How to benefit from using containers

Section titled How to benefit from using containers

Dev or Docker containers create a clean, uniform development environment, regardless of the operating system. They prevent classic “it works for me” problems, reliably isolate projects, and enable the parallel use of different software versions. Thanks to their portability, they run the same everywhere, locally, on the server, or in the cloud. They also support the FAIR principles: developments become findable, accessible, interoperable, and reusable. In short, containers save time, minimize sources of error, and promote a transparent, sustainable workflow.

  1. Install VS Code here
  2. Install the Dev Containers extension here
  3. Install other necessary extensions for your project (For example: .NET Install Tool or Ionide for F#)
  4. Install Docker Desktop here
  1. Create a new folder with your project name and open it in VS Code.
  2. In the VS Code menu bar, click View** > Command Palette and run the following command: Dev Containers: Add Dev Container Configuration Files...

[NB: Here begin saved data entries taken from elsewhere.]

Lemma pool_inv_index_count U D st pp pn : pool_inv U D st pp pn →
  Z.of_nat (length (st_list (pn_PoolElementIndexStorage pn))) < 2 ^ 32.
Proof.
  intros Hinv. set (l := st_list _).
  pose (f := λ q, default 0 (pen_Identifier <$> hs_PoolElementNodes st !! q)).
  pose proof (nodup_bounded (f <$> l) 1 (2 ^ 32)) as Hcount. rewrite length_fmap in Hcount.
  assert (Z.of_nat (length l) <= Z.max 0 (2 ^ 32 - 1)); [|lia]. apply Hcount.
  - apply nodup_fmap_inj_on; [eapply slot_inv_nodup, Hinv|]. intros x y Hx Hy Heq.
    destruct (pi_element _ _ _ _ _ Hinv x Hx) as (n & Hn & _). destruct (pi_element _ _ _ _ _ Hinv y Hy) as (m & Hm & _).
    eapply (key_sorted_inj (slot_key (SlotIndex pp) st)); [apply Hinv|done|done|].
    unfold f in Heq. simpl. rewrite Hn, Hm in *. simpl in *. unfold indexKey. congruence.
  - intros z Hz. apply list_elem_of_fmap in Hz as (q & -> & Hq).
    destruct (pi_element _ _ _ _ _ Hinv q Hq) as (n & Hn & Hwf & Hc%compat_identifier & _).
    unfold f. rewrite Hn. simpl. destruct Hwf as ([Hlo Hhi] & _). lia.
Qed.

(** Only pending elements are outside the selection. *)
Definition all_pending U st : Prop :=
  ∀ p n, p ∈ U → hs_PoolElementNodes st !! p = Some n → pen_OwnerPoolNode n = None.

Lemma pool_inv_resequence U st pp pn : pool_inv U [] st pp pn → all_pending U st →
  poolNodeResequence pp st = Some (tt, resequenced pp pn st) ∧
  pool_inv U [] (resequenced pp pn st) pp
    (pn_set_GlobalSeqNumber (Z.of_nat (length (st_list (pn_PoolElementSelectionStorage pn)))) pn).
Proof.
  intros Hinv Hpend. set (l := st_list _). pose proof (pi_lookup _ _ _ _ _ Hinv) as Hpn.
  pose proof (pi_selection _ _ _ _ _ Hinv) as Hsel%sel_inv_clean.
  assert (∀ q, q ∈ l → ∃ n, hs_PoolElementNodes st !! q = Some n ∧ pen_OwnerPoolNode n = Some pp) as Hown.
  { intros q Hq. destruct (si_valid _ _ _ Hsel q Hq) as (n & _ & ? & ? & _). eauto. }
  assert (∀ q, q ∈ l → is_Some (hs_PoolElementNodes st !! q)) as Hheap.
  { intros q Hq. destruct (Hown q Hq) as (n & -> & _). eauto. }
  pose proof (pi_global _ _ _ _ _ Hinv) as [Hg0 Hg1].
  pose proof (pool_inv_selection_count _ _ _ _ _ Hinv Hown) as Hcount. fold l in Hcount.
  split.
  { eapply resequence_run; [done|apply Hsel|done|]. fold l. lia. }
  set (st' := resequenced pp pn st). set (pn' := pn_set_GlobalSeqNumber _ pn).
  assert (hs_PoolNodes st' !! pp = Some pn') as Hpn' by (simpl; apply lookup_insert_eq).
  assert (∀ q n', hs_PoolElementNodes st' !! q = Some n' → ∃ n, hs_PoolElementNodes st !! q = Some n ∧
    n' = match position q l with Some i => set_SeqNumber i n | None => n end) as Hlook.
  { intros q n' Hn'. simpl in Hn'. rewrite renumber_lookup in Hn'. apply fmap_Some in Hn'. naive_solver. }
  assert (∀ q n, hs_PoolElementNodes st !! q = Some n → hs_PoolElementNodes st' !! q =
    Some (match position q l with Some i => set_SeqNumber i n | None => n end)) as Hlook'.
  { intros q n Hn. simpl. by rewrite renumber_lookup, Hn. }
  destruct Hinv. split; try done.
  - unfold in_width. simpl. lia.
  - eapply slot_inv_ext; [done|]. intros q Hq. destruct (pi_element0 q Hq) as (n & Hn & _). simpl.
    rewrite renumber_lookup, Hn. simpl. by destruct (position q _).
  - apply sel_inv_clean. split.
    + apply (st_ok_value (slot_value (SlotSelection pp) st)); [apply Hsel|]. intros q Hq.
      destruct (Hheap q Hq) as [n Hn]. simpl. rewrite renumber_lookup, Hn. simpl. by destruct (position q _).
    + apply (key_sorted_ext (λ q, default [] (policyKey (pp_Type (pn_Policy pn)) <$> renumber l (hs_PoolElementNodes st) !! q))).
      { intros q _. by rewrite (slot_key_selection st' pp pn'). }
      apply resequence_sorted; [|done].
      eapply key_sorted_ext; [|apply Hsel]. intros q _. by apply slot_key_selection.
    + intros q Hq. destruct (Hown q Hq) as (n & Hn & Ho). exists (match position q l with Some i => set_SeqNumber i n | None => n end), pn'.
      split; [by apply Hlook'|]. split; [by destruct (position q l)|]. done.
  - intros q n' Hn' Ho. destruct (Hlook q n' Hn') as (n & Hn & ->). eapply pi_member0; [done|]. by destruct (position q l).
  - intros q Hq. destruct (pi_element0 q Hq) as (n & Hn & Hwf & Hc & Ho).
    exists (match position q l with Some i => set_SeqNumber i n | None => n end). split; [by apply Hlook'|].
    destruct (position q l) as [i|] eqn:Hi.
    + apply position_Some in Hi as [Hi Hb]. split; [apply pen_wf_set_seq; [done|unfold in_width; lia]|].
      split; [done|]. destruct (Hown q Hi) as (m & Hm & Ho'). simplify_eq. left. split; [done|]. simpl. lia.
    + split; [done|]. split; [done|]. destruct Ho as [[Ho _]|]; [|by right].
      destruct (position_elem q l) as [i Hi']; [|congruence].
      eapply pool_inv_pending; [|done..]. by split.
  - intros q1 q2 n1' n2' Hn1' Hn2' Ho1 Ho2 Hs.
    destruct (Hlook _ _ Hn1') as (n1 & Hn1 & ->), (Hlook _ _ Hn2') as (n2 & Hn2 & ->).
    assert (q1 ∈ l ∧ q2 ∈ l) as [Hq1 Hq2].
    { split; (eapply pool_inv_pending; [by split|done|done|]).
      - by destruct (position q1 l).
      - by destruct (position q2 l). }
    destruct (position_elem q1 l Hq1) as [i Hi], (position_elem q2 l Hq2) as [j Hj].
    rewrite Hi, Hj in Hs. simpl in Hs. subst j. by eapply position_inj.
Qed.
End reseq.
Lemma prepare_spec st pp pn : pool_inv [] [] st pp pn → ∃ st',
  policyPrepareSelection pp st = Some (tt, st') ∧ pool_inv [] [] st' pp pn ∧ pool_frame [] pp st st' ∧
  (∀ q, pen_Value <$> hs_PoolElementNodes st' !! q = pen_Value <$> hs_PoolElementNodes st !! q).
Proof.
  intros Hinv. pose proof (pi_lookup _ _ _ _ _ Hinv) as Hpn.
  unfold policyPrepareSelection. rewrite (run_bind _ _ _ _ _ (pool_get_run _ _ _ Hpn)).
  destruct (pp_PrepareSelectionFunction (pn_Policy pn)) eqn:Hprep.
  { exists st. split; [done|]. split; [done|]. split; [apply pool_frame_refl|done]. }
  assert (pp_Type (pn_Policy pn) = PPT_WEIGHTED_ROUNDROBIN) as Ht.
  { apply (@pl_prepare (pn_Policy pn)); [apply policy_lawful, Hinv|done]. }
  unfold weightedRoundRobinPrepareSelection, weightedRoundRobinGetCurrentRoundCounter, poolNodeGetFirstPoolElementNodeFromSelection.
  pose proof (pi_selection _ _ _ _ _ Hinv) as Hsel%sel_inv_clean.
  destruct (st_list (pn_PoolElementSelectionStorage pn)) as [|p0 l] eqn:Hl.
  - erewrite run_bind; [|erewrite run_bind; [|apply storageGetFirst_spec; [simpl; by rewrite Hpn|done]]; rewrite Hl; done].
    exists st. split; [done|]. split; [done|]. split; [apply pool_frame_refl|done].
  - destruct (pool_selection_members st pp pn p0 Hinv) as (n0 & Hn0 & _); [rewrite Hl; left|].
    erewrite run_bind; [|erewrite run_bind; [|apply storageGetFirst_spec; [simpl; by rewrite Hpn|done]];
      rewrite Hl; cbn [head]; by rewrite (run_bind _ _ _ _ _ (pe_get_run _ _ _ Hn0))].
    destruct (_ <? _).
    + destruct (pool_inv_lowerRounds st pp pn p0 l n0) as [Hinv' Hf']; try done.
      eexists. split; [|split; [exact Hinv'|split; [exact Hf'|]]].
      2: { intros q. simpl. rewrite lowerRounds_lookup. destruct (hs_PoolElementNodes st !! q); simpl; [|done]. by destruct (decide _). }
      eapply resetRounds_run; [done|apply Hsel|done|done|]. intros q Hq.
      destruct (pool_selection_members st pp pn q Hinv Hq) as (n & -> & _). eauto.
    + exists st. split; [done|]. split; [done|]. split; [apply pool_frame_refl|done].
Qed.

Lemma no_wrap g max : is_u32 g → 0 <= max < 2 ^ 32 → u32 (g + max) <? g = false → g + max < 2 ^ 32.
Proof.
  unfold in_width, wrap. change (2 ^ 32) with 4294967296. intros Hg Hm Hlt%Z.ltb_ge.
  destruct (decide (g + max < 4294967296)); [done|].
  rewrite <- (Z_mod_plus_full _ (-1)), Z.mod_small in Hlt; lia.
Qed.

(** After the preparation there are enough sequence numbers left. *)
Lemma begin_spec st pp pn max : pool_inv [] [] st pp pn → 1 <= max < 2 ^ 32 →
  2 * Z.of_nat (length (st_list (pn_PoolElementSelectionStorage pn))) < 2 ^ 32 →
  ∃ st' pn', beginSelection pp max st = Some (tt, st') ∧ pool_inv [] [] st' pp pn' ∧ pool_frame [] pp st st' ∧
  pool_same pn pn' ∧
  pn_PoolElementIndexStorage pn' = pn_PoolElementIndexStorage pn ∧
  pn_PoolElementSelectionStorage pn' = pn_PoolElementSelectionStorage pn ∧
  pn_GlobalSeqNumber pn' + Z.min (Z.of_nat (length (st_list (pn_PoolElementSelectionStorage pn)))) max < 2 ^ 32 ∧
  (∀ q, pen_Value <$> hs_PoolElementNodes st' !! q = pen_Value <$> hs_PoolElementNodes st !! q).
Proof.
  intros Hinv Hmax Hlen. pose proof (pi_lookup _ _ _ _ _ Hinv) as Hpn.
  set (b := u32 (pn_GlobalSeqNumber pn + max) <? pn_GlobalSeqNumber pn).
  destruct (resequence_if b [] st pp pn) as (st1 & pn1 & Hrun1 & Hinv1 & Hf1 & Hidx1 & Hsel1 & _ & Hsame1 & Hg1 & Hval1);
    [done|intros p n Hp; by apply not_elem_of_nil in Hp|].
  destruct (prepare_spec st1 pp pn1 Hinv1) as (st2 & Hrun2 & Hinv2 & Hf2 & Hval2).
  exists st2, pn1. split; [|split; [done|split; [by eapply pool_frame_trans|split; [done|split; [done|split; [done|split]]]]]].
  - unfold beginSelection. erewrite run_bind; [|apply run_check; apply Z.leb_le; lia].
    rewrite (run_bind _ _ _ _ _ (pool_get_run _ _ _ Hpn)). fold b. by rewrite (run_bind _ _ _ _ _ Hrun1).
  - rewrite Hg1. destruct b eqn:Hb; [lia|].
    pose proof (no_wrap _ max (pi_global _ _ _ _ _ Hinv) ltac:(lia) Hb). lia.
  - intros q. by rewrite Hval2, Hval1.
Qed.

Lemma l_insert_last (cmp : ptr → Z) p l : (∀ q, q ∈ l → 0 <= cmp q) → l_insert cmp p l = l ++ [p].
Proof.
  induction l as [|q l IH]; intros Hge; simpl; [done|].
  destruct (Z.ltb_spec (cmp q) 0); [specialize (Hge q ltac:(left)); lia|]. rewrite IH; [done|].
  intros x Hx. apply Hge. by right.
Qed.

Definition selected_node (seq : Z) (n : PoolElementNode) : PoolElementNode :=
  set_SelectionCounter (u64 (pen_SelectionCounter n + 1)) (set_SeqNumber seq n).

Lemma selected_node_facts g n : is_u32 g → pen_wf n → pen_wf (selected_node g n) ∧ pe_stable n (selected_node g n) ∧
  pen_OwnerPoolNode (selected_node g n) = pen_OwnerPoolNode n.
Proof. intros Hg Hwf. split; [|done]. unfold pen_wf in *. simpl. tauto. Qed.

(** Numbering a selected element that is unlinked or marked dirty. *)
Lemma countSelection_spec U D st pp pn p n : pool_inv U D st pp pn → p ∈ U ∨ p ∈ D →
  hs_PoolElementNodes st !! p = Some n → pen_OwnerPoolNode n = Some pp → pn_GlobalSeqNumber pn + 1 < 2 ^ 32 →
  let pn' := pn_set_GlobalSeqNumber (pn_GlobalSeqNumber pn + 1) pn in
  let st' := pe_store p (selected_node (pn_GlobalSeqNumber pn) n) (pool_store pp pn' st) in
  countSelection pp p st = Some (tt, st') ∧ pool_inv U D st' pp pn' ∧ pool_frame [] pp st st'.
Proof.
  intros Hinv HUD Hn Ho Hg pn' st'. pose proof (pi_lookup _ _ _ _ _ Hinv) as Hpn.
  assert (p ∈ st_list (pn_PoolElementIndexStorage pn)) as Hidx by by eapply (pi_member _ _ _ _ _ Hinv).
  destruct (pool_inv_element _ _ _ _ _ _ _ Hinv Hidx Hn) as [Hwf Hc].
  pose proof (pi_global _ _ _ _ _ Hinv) as Hgw.
  destruct (selected_node_facts (pn_GlobalSeqNumber pn) n Hgw Hwf) as (Hwf' & Hst' & Ho'). split; [|split].
  - unfold countSelection. rewrite (run_bind _ _ _ _ _ (nextSeqNumber_run _ _ _ Hpn)).
    rewrite wrap_small by (destruct Hgw; unfold in_width; lia). by erewrite pe_update_run.
  - apply (pool_inv_number U D st pp pn p n); done.
  - eapply pool_frame_trans; [by apply (pool_frame_pool_store [] pp st pn pn')|].
    eapply pool_frame_pe_store; [done|]. intros _. by rewrite Ho'.
Qed.

Lemma policyUpdate_spec U D st pp pn p n : pool_inv U D st pp pn → p ∈ U ∨ p ∈ D →
  hs_PoolElementNodes st !! p = Some n → pen_OwnerPoolNode n = Some pp →
  let st' := pe_store p (policyUpdated pn n) st in
  policyUpdatePoolElementNode pp p st = Some (tt, st') ∧ pool_inv U D st' pp pn ∧ pool_frame [] pp st st' ∧
  counters_changed n (policyUpdated pn n).
Proof.
  intros Hinv HUD Hn Ho st'. pose proof (pi_lookup _ _ _ _ _ Hinv) as Hpn.
  assert (p ∈ st_list (pn_PoolElementIndexStorage pn)) as Hidx by by eapply (pi_member _ _ _ _ _ Hinv).
  destruct (pool_inv_element _ _ _ _ _ _ _ Hinv Hidx Hn) as [Hwf Hc].
  destruct (policyUpdated_ok pn n (pi_policy _ _ _ _ _ Hinv) Hwf) as [Hcc Hwf'].
  destruct (counters_changed_facts _ _ Hcc) as (Hst & Ho' & _).
  split; [by apply policyUpdate_run|]. split; [by eapply pool_inv_counters|]. split; [|done].
  eapply pool_frame_pe_store; [done|]. by rewrite Ho'.
Qed.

There are two options for setting up your environment:

Option A - specified Dockerfile

Section titled Option A - specified Dockerfile
  1. Start with “Add configuration to workspace”
  2. Choose .NET (C#), Node.js (TypeScript) & MS SQL
  3. Select 8.0-bookworm (default)
  4. Select -lts (default)
  5. Then press OK, or select additional features if desired

Option B - creating your own Dockerfile

Section titled Option B - creating your own Dockerfile
  1. Start with “Add configuration to workspace”
  2. Choose F# (.NET) and press OK

Example

This example uses Option B, which requires creating a Dockerfile. You can create it by running the command touch Dockerfile in the VS Code terminal. The image below shows a simple Dockerfile:

Dockerfile
FROM mcr.microsoft.com/dotnet/sdk:8.0
ENV DOTNET.DockerScoutOptOut=1
COPY *.devcontainer/settings.vscode.json /root/.vscode-remote/data/Machine/setting.json
RUN apt-get update && apt-get -y install git procps

Now we have everything we need to start our project.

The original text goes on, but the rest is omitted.